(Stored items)
-------------------------

Lemma get_binance_symbols_usdt (w : World) symbols :
  fst (binance_symbols w) = Normal symbols ->
  Forall (fun s => exists base, s = (base ++ "USDT")%string) symbols.
Proof.
  rewrite get_binance_symbols_eq. cbn [fst].
  destruct (fst (get_json _ 5 w)) as [data|e]; simpl bind; [|discriminate].
  destruct (py_iter data) as [items|e]; simpl bind; [|discriminate].
  intros Hrun. apply usdt_symbols_spec in Hrun as (names & _ & ->).
  apply Forall_forall. intros s Hs. apply filter_In in Hs as [_ Hs].
  now apply ends_with_spec.
Qed.

(** A row that is a list of fewer than five fields makes line 65, and
    line 76, raise. *)
Lemma closes_of_short_row (rows : list (json T)) fields :
  In (JList fields) rows -> (length fields < 5)%nat ->
  exists e, closes rows = Raise e.
Proof.
  intros Hin Hlen. unfold closes_of.
  eapply (list_comp_raises _ rows (JList fields) IndexError); [exact Hin|].
  simpl. unfold py_getitem.
  rewrite norm_index_out_of_range by lia. reflexivity.
Qed.

Lemma binance_klines_eq symbol interval limit (w : World) :
  let url := ("https://fapi.binance.com/fapi/v1/klines?symbol=" ++ symbol
              ++ "&interval=" ++ interval
              ++ "&limit=" ++ str_of_int limit)%string in
  binance_klines World Response requests_get raise_for_status response_json
                 float_of_str symbol interval limit w
  = (data <- fst (get_json url 6 w) ;;
     rows <- py_iter data ;;
     closes rows,
     snd (get_json url 6 w)).
Proof.
  intros url. unfold binance_klines. fold url.
  now destruct (get_json url 6 w) as [r w'].
Qed.

Lemma bybit_klines_eq symbol interval limit (w : World) :
  let url := ("https://api.bybit.com/derivatives/v3/public/kline?category=linear&symbol="
              ++ symbol ++ "&interval=" ++ interval
              ++ "&limit=" ++ str_of_int limit)%string in
  bybit_klines World Response requests_get raise_for_status response_json
               float_of_str symbol interval limit w
  = (data <- fst (get_json url 6 w) ;;
     code <- subscript_str data "retCode" ;;
     if ne_zero code then Normal []
     else
       result <- subscript_str data "result" ;;
       rows <- subscript_str result "list" ;;
       items <- py_iter rows ;;
       closes items,
     snd (get_json url 6 w)).
Proof.
  intros url. unfold bybit_klines. fold url.
  now destruct (get_json url 6 w) as [r w'].
Qed.
(** * SPHinXsys: particle data containers and the two-phase dambreak scheduler

    A shallow embedding of

    - [SPHINXsys/src/shared/common/sph_data_containers.h]: the generalized
      particle data ([ParticleData], [ParticleDataMap],
      [ParticleVariableList]), the cross-category dispatcher
      [ParticleDataOperation] and the operations [swapParticleDataValue],
      [loopParticleDataMap] and [loopVariableNameList];
    - [tests/2d_examples/test_2d_two_phase_dambreak/two_phase_dambreak.cpp]:
      the time-stepping control of [main] (the three nested [while] loops).

    The first half of the file holds the definitions, the second half the
    theorems about them. *)

From Stdlib Require Import QArith Qminmax Lqa PrimFloat Uint63.
From Stdlib Require FloatOps FloatAxioms SpecFloat.
From stdpp Require Import gmap strings list sorting.

(* ===================================================================== *)
(** * Part I: definitions                                                 *)
(* ===================================================================== *)

(** ** The value categories

    [ParticleData] is a [std::tuple] of four pointer vectors, one per value
    type: [Real] (position 0), [Vecd] (1), [Matd] (2) and [int] (3). *)

Inductive Category := Scalar | Vector | Tensor | Integer.

#[global] Instance Category_eq_dec : EqDecision Category.
Proof. solve_decision. Defined.

Definition all_categories : list Category := [Scalar; Vector; Tensor; Integer].

(** An address of a [StdLargeVec]: what a [StdLargeVec<T> *] holds. *)
Abbreviation addr := nat (only parsing).

Section ContainerModel.
(** [Real], [Vecd] and [Matd] are declared in [base_data_type.h], which is
    not part of the sources at hand; the containers never look inside a
    value, so the three types are parameters.  A C++ [int] is kept as an
    integer: the containers only move such values around. *)
Context {Real Vecd Matd : Type}.

(** The free store holding the arrays the pointers of a [ParticleData]
    refer to.  Pointers are typed, so there is one table per element type
    and a [StdLargeVec<Real> *] can never alias a [StdLargeVec<Vecd> *].
    An address outside a table is a null or dangling pointer. *)
Record Memory := {
  real_arrays : gmap addr (list Real);
  vecd_arrays : gmap addr (list Vecd);
  matd_arrays : gmap addr (list Matd);
  int_arrays : gmap addr (list Z) }.

(** [typedef std::tuple<StdVec<StdLargeVec<Real> *>, StdVec<StdLargeVec<Vecd> *>,
                       StdVec<StdLargeVec<Matd> *>, StdVec<StdLargeVec<int> *>>
      ParticleData;] *)
Record ParticleData := {
  real_variables : list addr;
  vecd_variables : list addr;
  matd_variables : list addr;
  int_variables : list addr }.

(** [typedef std::array<std::map<std::string, size_t>, 4> ParticleDataMap;] *)
Record ParticleDataMap := {
  real_map : gmap string nat;
  vecd_map : gmap string nat;
  matd_map : gmap string nat;
  int_map : gmap string nat }.

(** [typedef std::array<StdVec<std::pair<std::string, size_t>>, 4>
      ParticleVariableList;] *)
Record ParticleVariableList := {
  real_list : list (string * nat);
  vecd_list : list (string * nat);
  matd_list : list (string * nat);
  int_list : list (string * nat) }.

(** What an operation works on: the [ParticleData &] it is handed and the
    arrays behind its pointers. *)
Record Store := {
  particle_data : ParticleData;
  memory : Memory }.

(** A [VariableOperation]: a callable applied as
    [variable_operation(variable_name, variable)] to a
    [StdLargeVec<VariableType> &] of any of the four element types.  It may
    rewrite the array it is given and act on whatever it refers to outside
    the store (a stream, a log, a file), here a state of type [V]; [None]
    is a call that does not return normally. *)
Record VariableOperation (V : Type) := {
  on_real : string → list Real → V → option (list Real * V);
  on_vecd : string → list Vecd → V → option (list Vecd * V);
  on_matd : string → list Matd → V → option (list Matd * V);
  on_int : string → list Z → V → option (list Z * V) }.
Arguments on_real {_} _ _ _ _.
Arguments on_vecd {_} _ _ _ _.
Arguments on_matd {_} _ _ _ _.
Arguments on_int {_} _ _ _ _.

(** [ParticleDataTypeIndex<VariableType>] (declared in [base_data_type.h])
    gives the position [value] of [VariableType] in the tuple; with it come
    the selections the templates make through [type_index]:
    [std::get<type_index>(particle_data)], [particle_data_map[type_index]],
    [variable_name_list[type_index]], the arrays of that element type and
    the overload of a [VariableOperation] for it. *)
Record ParticleDataTypeIndex (VariableType : Type) := {
  value : nat;
  category : Category;
  get_variables : ParticleData → list addr;
  get_map : ParticleDataMap → gmap string nat;
  get_list : ParticleVariableList → list (string * nat);
  get_arrays : Memory → gmap addr (list VariableType);
  set_arrays : gmap addr (list VariableType) → Memory → Memory;
  call : ∀ V, VariableOperation V →
         string → list VariableType → V → option (list VariableType * V) }.
Arguments value {_} _.
Arguments category {_} _.
Arguments get_variables {_} _ _.
Arguments get_map {_} _ _.
Arguments get_list {_} _ _.
Arguments get_arrays {_} _ _.
Arguments set_arrays {_} _ _ _.
Arguments call {_} _ {_} _ _ _ _.

Definition real_index : ParticleDataTypeIndex Real := {|
  value := 0; category := Scalar;
  get_variables := real_variables; get_map := real_map; get_list := real_list;
  get_arrays := real_arrays;
  set_arrays := λ a m, {| real_arrays := a; vecd_arrays := vecd_arrays m;
                          matd_arrays := matd_arrays m; int_arrays := int_arrays m |};
  call := @on_real |}.

Definition vecd_index : ParticleDataTypeIndex Vecd := {|
  value := 1; category := Vector;
  get_variables := vecd_variables; get_map := vecd_map; get_list := vecd_list;
  get_arrays := vecd_arrays;
  set_arrays := λ a m, {| real_arrays := real_arrays m; vecd_arrays := a;
                          matd_arrays := matd_arrays m; int_arrays := int_arrays m |};
  call := @on_vecd |}.

Definition matd_index : ParticleDataTypeIndex Matd := {|
  value := 2; category := Tensor;
  get_variables := matd_variables; get_map := matd_map; get_list := matd_list;
  get_arrays := matd_arrays;
  set_arrays := λ a m, {| real_arrays := real_arrays m; vecd_arrays := vecd_arrays m;
                          matd_arrays := a; int_arrays := int_arrays m |};
  call := @on_matd |}.

Definition int_index : ParticleDataTypeIndex Z := {|
  value := 3; category := Integer;
  get_variables := int_variables; get_map := int_map; get_list := int_list;
  get_arrays := int_arrays;
  set_arrays := λ a m, {| real_arrays := real_arrays m; vecd_arrays := vecd_arrays m;
                          matd_arrays := matd_arrays m; int_arrays := a |};
  call := @on_int |}.

(** Writing the array at address [p] back into the store. *)
Definition store_array {T} (ti : ParticleDataTypeIndex T)
    (p : addr) (variable : list T) (st : Store) : Store :=
  {| particle_data := particle_data st;
     memory := set_arrays ti (<[p := variable]> (get_arrays ti (memory st)))
                         (memory st) |}.

(** ** The dispatcher

    [[
    template <template <typename VariableType> typename OperationType>
    struct ParticleDataOperation
    {
        OperationType<Real> scalar_operation;
        OperationType<Vecd> vector_operation;
        OperationType<Matd> matrix_operation;
        OperationType<int> integer_operation;

        template <typename... ParticleArgs>
        void operator()(ParticleData &particle_data, ParticleArgs... particle_args)
        {
            scalar_operation(particle_data, particle_args...);
            vector_operation(particle_data, particle_args...);
            matrix_operation(particle_data, particle_args...);
            integer_operation(particle_data, particle_args...);
        }
    };
    ]]

    An operation instance is a partial transformer of the state [W] it acts
    on (the store, together with whatever its arguments refer to); the
    arguments [Args] are the [particle_args]. *)
Record ParticleDataOperation (Args W : Type) := {
  scalar_operation : Args → W → option W;
  vector_operation : Args → W → option W;
  matrix_operation : Args → W → option W;
  integer_operation : Args → W → option W }.
Arguments scalar_operation {_ _} _ _ _.
Arguments vector_operation {_ _} _ _ _.
Arguments matrix_operation {_ _} _ _ _.
Arguments integer_operation {_ _} _ _ _.

(** [operator()] of the dispatcher. *)
Definition apply_operation {Args W} (op : ParticleDataOperation Args W)
    (particle_args : Args) (w : W) : option W :=
  w1 ← scalar_operation op particle_args w;
  w2 ← vector_operation op particle_args w1;
  w3 ← matrix_operation op particle_args w2;
  integer_operation op particle_args w3.

(** The instance of the dispatcher for an operation template
    [OperationType]: one member per element type. *)
Definition instantiate {Args W}
    (OperationType : ∀ T, ParticleDataTypeIndex T → Args → W → option W)
    : ParticleDataOperation Args W := {|
  scalar_operation := OperationType Real real_index;
  vector_operation := OperationType Vecd vecd_index;
  matrix_operation := OperationType Matd matd_index;
  integer_operation := OperationType Z int_index |}.

(** ** [swapParticleDataValue]

    [std::swap(variable[index_a], variable[index_b])] on one array.  The
    subscripts of a [std::vector] are unchecked: an index past the end is
    undefined behaviour, here [None]. *)
Definition swap_elements {T} (index_a index_b : nat) (variable : list T)
    : option (list T) :=
  x ← variable !! index_a;
  y ← variable !! index_b;
  Some (<[index_b := x]> (<[index_a := y]> variable)).

(** [[
    for (size_t i = 0; i != variables.size(); ++i)
    {
        StdLargeVec<VariableType> &variable = *variables[i];
        std::swap(variable[index_a], variable[index_b]);
    }
    ]]
    The loop runs over the copy [variables] of the pointer vector; the
    arrays are reached through the pointers, so the swaps land in the
    store. *)
Fixpoint swap_loop {T} (variables : list addr) (index_a index_b : nat)
    (arrays : gmap addr (list T)) : option (gmap addr (list T)) :=
  match variables with
  | [] => Some arrays
  | p :: variables' =>
      variable ← arrays !! p;
      variable' ← swap_elements index_a index_b variable;
      swap_loop variables' index_a index_b (<[p := variable']> arrays)
  end.

Definition swapParticleDataValue T (ti : ParticleDataTypeIndex T)
    (indexes : nat * nat) (st : Store) : option Store :=
  let variables := get_variables ti (particle_data st) in
  arrays ← swap_loop variables indexes.1 indexes.2 (get_arrays ti (memory st));
  Some {| particle_data := particle_data st;
          memory := set_arrays ti arrays (memory st) |}.

(** [ParticleDataOperation<swapParticleDataValue>], applied as
    [swap_particle_data_value(particle_data, index_a, index_b)]. *)
Definition swap_particle_data_value : ParticleDataOperation (nat * nat) Store :=
  instantiate swapParticleDataValue.

(** ** [loopParticleDataMap] and [loopVariableNameList] *)

(** A range-[for] over a [std::map<std::string, size_t>] goes through the
    entries in increasing order of the keys; [std::string] compares
    lexicographically by character code. *)
Definition name_le (x y : string * nat) : Prop := String.leb x.1 y.1 = true.

#[global] Instance name_le_dec x y : Decision (name_le x y).
Proof. unfold name_le. apply _. Defined.

Definition map_entries (m : gmap string nat) : list (string * nat) :=
  merge_sort name_le (map_to_list m).

(** The body shared by the two loops:
    [[
    std::string variable_name = name_index.first;
    StdLargeVec<VariableType> &variable =
        *(std::get<type_index>(particle_data)[name_index.second]);
    variable_operation(variable_name, variable);
    ]]
    The subscript of the pointer vector is unchecked too, and the pointer
    is dereferenced as it is. *)
Definition visit_variable {T V} (ti : ParticleDataTypeIndex T)
    (variable_operation : VariableOperation V)
    (name_index : string * nat) (w : Store * V) : option (Store * V) :=
  let variable_name := name_index.1 in
  p ← get_variables ti (particle_data w.1) !! name_index.2;
  variable ← get_arrays ti (memory w.1) !! p;
  r ← call ti variable_operation variable_name variable w.2;
  Some (store_array ti p r.1 w.1, r.2).
(** C1 (as amended): for every input with both [":"] and ["\"], the result
    is ["/mnt/"], then the lower-cased text before the first [":"], whatever
    its length, then the text after the first [":"] with every ["\"] turned
    into ["/"]. *)
Theorem normalize_path_mount (path : string) :
  contains ":" path = true ->
  contains "\" path = true ->
  exists drive rest,
    path = drive ++ String ":" rest
    /\ contains ":" drive = false
    /\ normalize_path path
       = Ok ("/mnt/" ++ lower drive ++ replace "\" "/" rest).
Proof.
  intros Hc Hb.
  destruct (partition_some _ _ Hc) as (drive & rest & _ & Hs & Hd).
  exists drive, rest. repeat split; try assumption.
  subst path. now apply normalize_path_cut.
Qed.

Lemma normalize_path_mount_witness :
  contains ":" "C:\Users\x\doc.txt" = true
  /\ contains "\" "C:\Users\x\doc.txt" = true
  /\ exists drive rest,
       "C:\Users\x\doc.txt" = drive ++ String ":" rest
       /\ contains ":" drive = false
       /\ normalize_path "C:\Users\x\doc.txt"
          = Ok ("/mnt/" ++ lower drive ++ replace "\" "/" rest).
Proof.
  split; [reflexivity | split; [reflexivity |]].
  apply (normalize_path_mount "C:\Users\x\doc.txt"); reflexivity.
Defined.

(** C1 (as stated) fails: in ["AB:\x"] the character before the first
    [":"] is ["B"], and the result is ["/mnt/ab/x"], not ["/mnt/b/x"]: the
    whole text before the colon is kept, not one character of it. *)
Lemma normalize_path_drive_not_one_char :
  contains ":" "AB:\x" = true
  /\ contains "\" "AB:\x" = true
  /\ normalize_path "AB:\x" = Ok "/mnt/ab/x"
  /\ ~ (exists before c rest,
          "AB:\x" = before ++ String c (String ":" rest)
          /\ contains ":" (before ++ String c "") = false
          /\ normalize_path "AB:\x"
             = Ok ("/mnt/" ++ String (lower_char c) (replace "\" "/" rest))).
Proof.
  repeat split.
  intros (before & c & rest & Hp & Hc & Hn).
  assert (Hcut : "AB" ++ String ":" "\x"
                 = (before ++ String c "") ++ String ":" rest).
  { rewrite append_assoc. exact Hp. }
  destruct (first_cut_unique _ _ _ _ _ Hcut eq_refl Hc) as [_ <-].
  discriminate Hn.
Qed.

(** C6: an input without [":"] or without ["\"] comes back unchanged. *)
Theorem normalize_path_identity (path : string) :
  contains ":" path = false \/ contains "\" path = false ->
  normalize_path path = Ok path.
Proof.
  unfold normalize_path. intros [H | H]; rewrite H.
  - reflexivity.
  - now rewrite Bool.andb_false_r.
Qed.

Lemma normalize_path_identity_witness :
  (contains ":" "/home/user/doc.txt" = false
   \/ contains "\" "/home/user/doc.txt" = false)
  /\ normalize_path "/home/user/doc.txt" = Ok "/home/user/doc.txt".
Proof.
  split; [left; reflexivity |].
  apply (normalize_path_identity "/home/user/doc.txt"). left. reflexivity.
Defined.

End NormalizePath.

(** ** Every run follows one of the ways of [runs] *)

Section RunEquations.
Variable w : World.

Lemma run_no_credential :
  py_not (environ w credential_variable) = true ->
  run w = (Raise credential_error, [EvGetenv credential_variable]).
Proof. run_eval. Qed.

Lemma run_no_path :
  py_not (environ w credential_variable) = false ->
  stdin w = [] ->
  run w = (Raise EOFError,
           [EvGetenv credential_variable; EvPrompt path_prompt; EvReadLine]).
Proof. run_eval. Qed.

Lemma run_not_found (line : string) (rest : list string) (path : string) :
  py_not (environ w credential_variable) = false ->
  stdin w = line :: rest ->
  normalize_path (PyStr.strip line) = Ok path ->
  path_exists w path = false ->
  run w = (Ok tt, (trace_to_exists path ++ [EvPrint not_found_message])%list).
Proof. run_eval. Qed.

Lemma run_unreadable (line : string) (rest : list string) (path : string)
  (e : exn) :
  py_not (environ w credential_variable) = false ->
  stdin w = line :: rest ->
  normalize_path (PyStr.strip line) = Ok path ->
  path_exists w path = true ->
  file_text w path = Raise e ->
  run w = (Raise e, (trace_to_exists path ++ [EvOpenRead path])%list).
Proof. run_eval. Qed.

Lemma run_no_question (line path doc : string) :
  py_not (environ w credential_variable) = false ->
  stdin w = [line] ->
  normalize_path (PyStr.strip line) = Ok path ->
  path_exists w path = true ->
  file_text w path = Ok doc ->
  run w = (Raise EOFError, trace_to_question path).
Proof. run_eval. Qed.

Lemma run_request_failed (line line' : string) (rest : list string)
  (path doc : string) (e : exn) :
  py_not (environ w credential_variable) = false ->
  stdin w = line :: line' :: rest ->
  normalize_path (PyStr.strip line) = Ok path ->
  path_exists w path = true ->
  file_text w path = Ok doc ->
  endpoint w (sent_client (environ w credential_variable))
             (sent_request doc (PyStr.strip line')) = Raise e ->
  run w = (Raise e,
           trace_to_request (environ w credential_variable) path doc
                            (PyStr.strip line')).
Proof. run_eval. Qed.
(** X17. With an api request handler set that answers with a response none
    of whose commands can throw, the run hands the handler the normalized
    request with the method of the route, keeps the calls already made on the
    reply and sets the [X-Exit-Code] header.  When the reply accepts the
    status of the response, the status is set, the promise is resolved once,
    with the payload or [{}], [request_response] is emitted and nothing is
    left uncaught; when the reply refuses the status, the promise is not
    settled, nothing is emitted and the refusal is not caught by the
    adapter. *)
Theorem requestHandler_sends_accepted_response :
  forall (accepts_status : JsVal -> bool)
         (flow_exitCode flow_httpStatus : JsVal) (flow_isApiError : bool)
         (this : Adapter) (handle : ApiHandler) (route : IProxiedRoute)
         (method : HTTPMethod) (request : FastifyRequest)
         (matchedPattern : string) (response : FastifyReply)
         (routeResp : IApiRouteResponse),
    _apiHandler this = Some handle ->
    handle route (set_method method (TransformRequest request))
      = CallsSuccess routeResp ->
    (forall commands name,
        response_commands routeResp = Some commands ->
        name ∈ command_names commands -> name ∉ throwing_names) ->
    let run :=
      _requestHandler_checked accepts_status
        flow_exitCode flow_httpStatus flow_isApiError
        this route method request matchedPattern response in
    run_apiRequest run = Some (set_method method (TransformRequest request))
    /\ response `prefix_of` run_reply run
    /\ reply_header "X-Exit-Code" (run_reply run)
       = Some (response_exitCode routeResp)
    /\ if accepts_status (response_status routeResp)
       then reply_status (run_reply run) = Some (response_status routeResp)
            /\ run_settled run
               = [Resolve (if is_nullish (response_payload routeResp)
                           then JObj [] else response_payload routeResp)]
            /\ run_emitted run
               = [(REQUEST_RESPONSE, ArgsResponse routeResp route)]
            /\ run_uncaught run = None
       else run_settled run = []
            /\ run_emitted run = []
            /\ run_uncaught run = Some (Refused "reply.status").
Proof.
  intros accepts_status fe fs fa this handle route method request pattern
    response routeResp Hset Hanswer Hsafe run.
  destruct (SendResponse_checked_safe accepts_status routeResp response Hsafe)
    as (calls & _ & Hsent & Hheader & Hstatus).
  subst run. unfold _requestHandler_checked. rewrite Hset, Hanswer.
  rewrite Hsent in Hheader. rewrite Hsent.
  destruct (accepts_status (response_status routeResp));
    cbn [run_reply run_settled run_emitted run_apiRequest run_uncaught fst]
      in *.
  - split; [reflexivity|]. split; [now apply prefix_app_r|].
    split; [exact Hheader|]. split; [exact Hstatus|]. repeat split.
  - split; [reflexivity|]. split; [now apply prefix_app_r|].
    split; [exact Hheader|]. repeat split.
Qed.
(** * createTransaction (js/src/wallet/createTransaction.ts)

    A shallow embedding of [createTransaction], the function that validates a
    payment request against a ledger snapshot and builds the unsigned
    transaction (native SOL transfer or SPL token transfer, optional reference
    keys, optional memo), followed by the properties its specification states.

    The function is asynchronous: every [await] is an interaction with the
    outside (an account lookup, an associated-token-address derivation).  It is
    modelled in a small monad that threads the trace of those interactions and
    stops at the first exception.

    The packages the function imports (bignumber.js, bn.js, @solana/web3.js,
    @solana/spl-token) are modelled by the observable behaviour of the calls
    [createTransaction] makes, the errors they raise included. *)

From Stdlib Require Import ZArith NArith List String Ascii Bool Lia.
From Stdlib.Strings Require Import Byte.
From Stdlib Require Import QArith Qround.
Import ListNotations.

Local Open Scope Z_scope.

(** ** Errors *)

Inductive CreateTransactionError : Set :=
| PAYER_NOT_FOUND
| RECIPIENT_NOT_FOUND
| TOKEN_NOT_FOUND
| TOKEN_INVALID_PROGRAM
| TOKEN_INVALID_LENGTH
| TOKEN_MINT_NOT_INITIALIZED
| AMOUNT_INVALID_DECIMALS
| PAYER_ATA_NOT_FOUND
| RECIPIENT_ATA_NOT_FOUND
| PAYER_INSUFFICIENT_FUNDS
| PAYER_ATA_INSUFFICIENT_FUNDS.

(** What a [throw] carries: [new Error(kind)] raised by [createTransaction]
    itself, or an error raised inside a package it calls: a failed assertion
    (bn.js, [u64]), the refusal of an owner that is not on the curve
    (@solana/spl-token), a buffer read or write out of range, the read of a
    property of [undefined]. *)
Inductive Exception : Set :=
| Error (message : CreateTransactionError)
| AssertionError (message : string)
| OwnerCannotSign (address : string)
| RangeError
| TypeError.

(** ** JavaScript numbers *)

Module Number.

(** The values of type number that an integer can convert to: an
    integer-valued double, or an infinity. *)
Inductive t : Set :=
| Num (value : Z)
| PosInfinity
| NegInfinity.

(** The double nearest to the natural number [n], ties to the even
    significand (53 significant bits), before the overflow test. *)
Definition roundToSignificand (n : Z) : Z :=
  if n <? 2 ^ 53 then n
  else
    let k := Z.log2 n - 52 in
    let q := n / 2 ^ k in
    let r := n mod 2 ^ k in
    let half := 2 ^ (k - 1) in
    let q' := if r <? half then q
              else if half <? r then q + 1
              else if Z.even q then q else q + 1 in
    q' * 2 ^ k.

(** The number value of the integer [v] (IEEE 754 binary64, round to nearest,
    ties to even; magnitudes that round to [2^1024] overflow). *)
Definition ofInteger (v : Z) : t :=
  let a := roundToSignificand (Z.abs v) in
  if 2 ^ 1024 <=? a then (if v <? 0 then NegInfinity else PosInfinity)
  else Num (Z.sgn v * a).

(** [a > b] where [b] is an integer-valued number. *)
Definition gt (a : t) (b : Z) : bool :=
  match a with
  | Num v => b <? v
  | PosInfinity => true
  | NegInfinity => false
  end.
Lemma counters_count_batches_and_epochs_witness :
  let s := Demo.fresh [[1; 2]; [3]]%nat [Demo.Printing] in
  (exists (tl : list (@event nat Demo.Ext)),
      trace (snd (run (H := Demo.collaborators false) 5 s)) = tl /\
      status (log (snd (run (H := Demo.collaborators false) 5 s)))
        !! "iterations_done" = Some (VInt (processed tl)) /\
      status (log (snd (run (H := Demo.collaborators false) 5 s)))
        !! "epochs_done" = Some (VInt (completed tl))) /\
  (exists (r : res unit) (s' : @MainLoop Demo.World nat Demo.Ext),
      run (H := Demo.collaborators false) 5 s = (r, s') /\
      r = Val tt /\
      Demo.stream (world s') = [] /\
      status (log s') !! "iterations_done" = Some (VInt 3) /\
      status (log s') !! "epochs_done" = Some (VInt 2)).
Proof.
  cbv zeta.
  pose proof (counters_count_batches_and_epochs
                (H := Demo.collaborators false)
                (demo_respects false counter_keys))
    as (Hrun & _ & _ & _ & _ & Hstream).
  split.
  - destruct (Hrun 5 (Demo.fresh [[1; 2]; [3]]%nat [Demo.Printing]) _ _
                0%Z 0%Z []
                (surjective_pairing _) eq_refl eq_refl eq_refl)
      as (tl & l' & Et & _ & _ & _ & _ & _ & _ & Hzero).
    destruct (Hzero eq_refl eq_refl) as [Hi He].
    exists tl. split; [ exact Et | ]. split; [ exact Hi | exact He ].
  - destruct (Hstream Demo.stream Demo.iterator
                (fun b => b <> 0 /\ b <> 98 /\ b <> 99)%nat
                5%nat (Demo.fresh [[1; 2]; [3]]%nat [Demo.Printing])
                0%Z 0%Z [[1; 2]; [3]]%nat (VBool false)
                (demo_streaming false))
      as (r & s' & E & _ & Hval & Hrem & Hi & He).
    + split; [ split | ]; try reflexivity. now exists [].
    + reflexivity.
    + split; [ | cbn; lia ].
      repeat constructor; cbn; try lia; discriminate.
    + exists r, s'. split; [ exact E | ]. split; [ now apply Hval | ].
      split; [ exact Hrem | ]. split; [ exact Hi | exact He ].
Defined.
(** * AsRelease: one upstream release of a software component

    A shallow embedding of [src/as-release.c] (AppStream): the release record,
    its enum codecs, the date/timestamp setters, and the XML and YAML
    loaders and emitters, followed by the properties proved about them.

    Conventions.
    - A [gchar *] that may be [NULL] is an [option string]; [None] is [NULL].
    - A [guint64] is a [Z] in [0, 2^64); a [gint64] or [long] is a [Z] in
      [-2^63, 2^63).  The implicit C conversions are written out
      ([to_guint64], [to_gint64]).
    - The private struct [AsReleasePrivate] is the state of a small monad
      that also collects the GLib log messages a call emits.
    - [g_return_if_fail (AS_IS_RELEASE (release))] always passes on a value
      of the record type and is left out. *)

From Stdlib Require Import ZArith String Ascii List Lia DecimalString.
From Stdlib Require DecimalN DecimalPos.
From stdpp Require Import base option strings gmap list.

Local Open Scope Z_scope.
#[local] Set Warnings "-register-all".

(** ** libc and GLib primitives used by the file *)

(** [g_strcmp0]: [strcmp] that accepts [NULL], which sorts before any string. *)
Definition g_strcmp0 (str1 str2 : option string) : Z :=
  match str1, str2 with
  | None, None => 0
  | None, Some _ => -1
  | Some _, None => 1
  | Some a, Some b =>
      match String.compare a b with Eq => 0 | Lt => -1 | Gt => 1 end
  end.

(** Conversion to [guint64]: reduction modulo [2^64]. *)
Definition to_guint64 (z : Z) : Z := z `mod` 2 ^ 64.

-------------------------

> Problem statement
Go through the entries above and report each line with the string "Hzero" in it.

> Solution to this problem
      as (tl & l' & Et & _ & _ & _ & _ & _ & _ & Hzero).
    destruct (Hzero eq_refl eq_refl) as [Hi He].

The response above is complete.